What the exercise asks: Take the line that contains "ok r = true /\ payload r = Parsed data" and every line after it in the material below, and quote them exactly.
┌──
(** X14.  What [request] returns, in any environment, is the payload of an
    [ok] response to a call it made with the tokens that are in the store
    when it returns, and that call is the last thing it did.  The same
    holds of [query], which returns the unwrapped payload. *)
Theorem request_returns_an_ok_payload m e b k sql w w' :
  (forall j,
     request m e b k w = (Return j, w') ->
     exists t r w0,
       store w' = Some t /\
       api (api_calls w0) (api_request m e b t) = Responded r /\
       ok r = true /\ payload r = Parsed j /\
       w' = emit (Fetch (api_request m e b t)) (count_api w0)) /\
  (forall rows,
     query sql w = (Return rows, w') ->
     exists t r data w0,
       store w' = Some t /\
       api (api_calls w0) (query_request sql t) = Responded r /\
       ok r = true /\ payload r = Parsed data /\ unwrap data = Normal rows /\
       w' = emit (Fetch (query_request sql t)) (count_api w0)).
Proof.
  split.
  - intros j. apply request_go_returns.
  - intros rows. apply query_returns.
Qed.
└──
Solved exercise:
       ok r = true /\ payload r = Parsed data /\ unwrap data = Normal rows /\
       w' = emit (Fetch (query_request sql t)) (count_api w0)).
Proof.
  split.
  - intros j. apply request_go_returns.
  - intros rows. apply query_returns.
Qed.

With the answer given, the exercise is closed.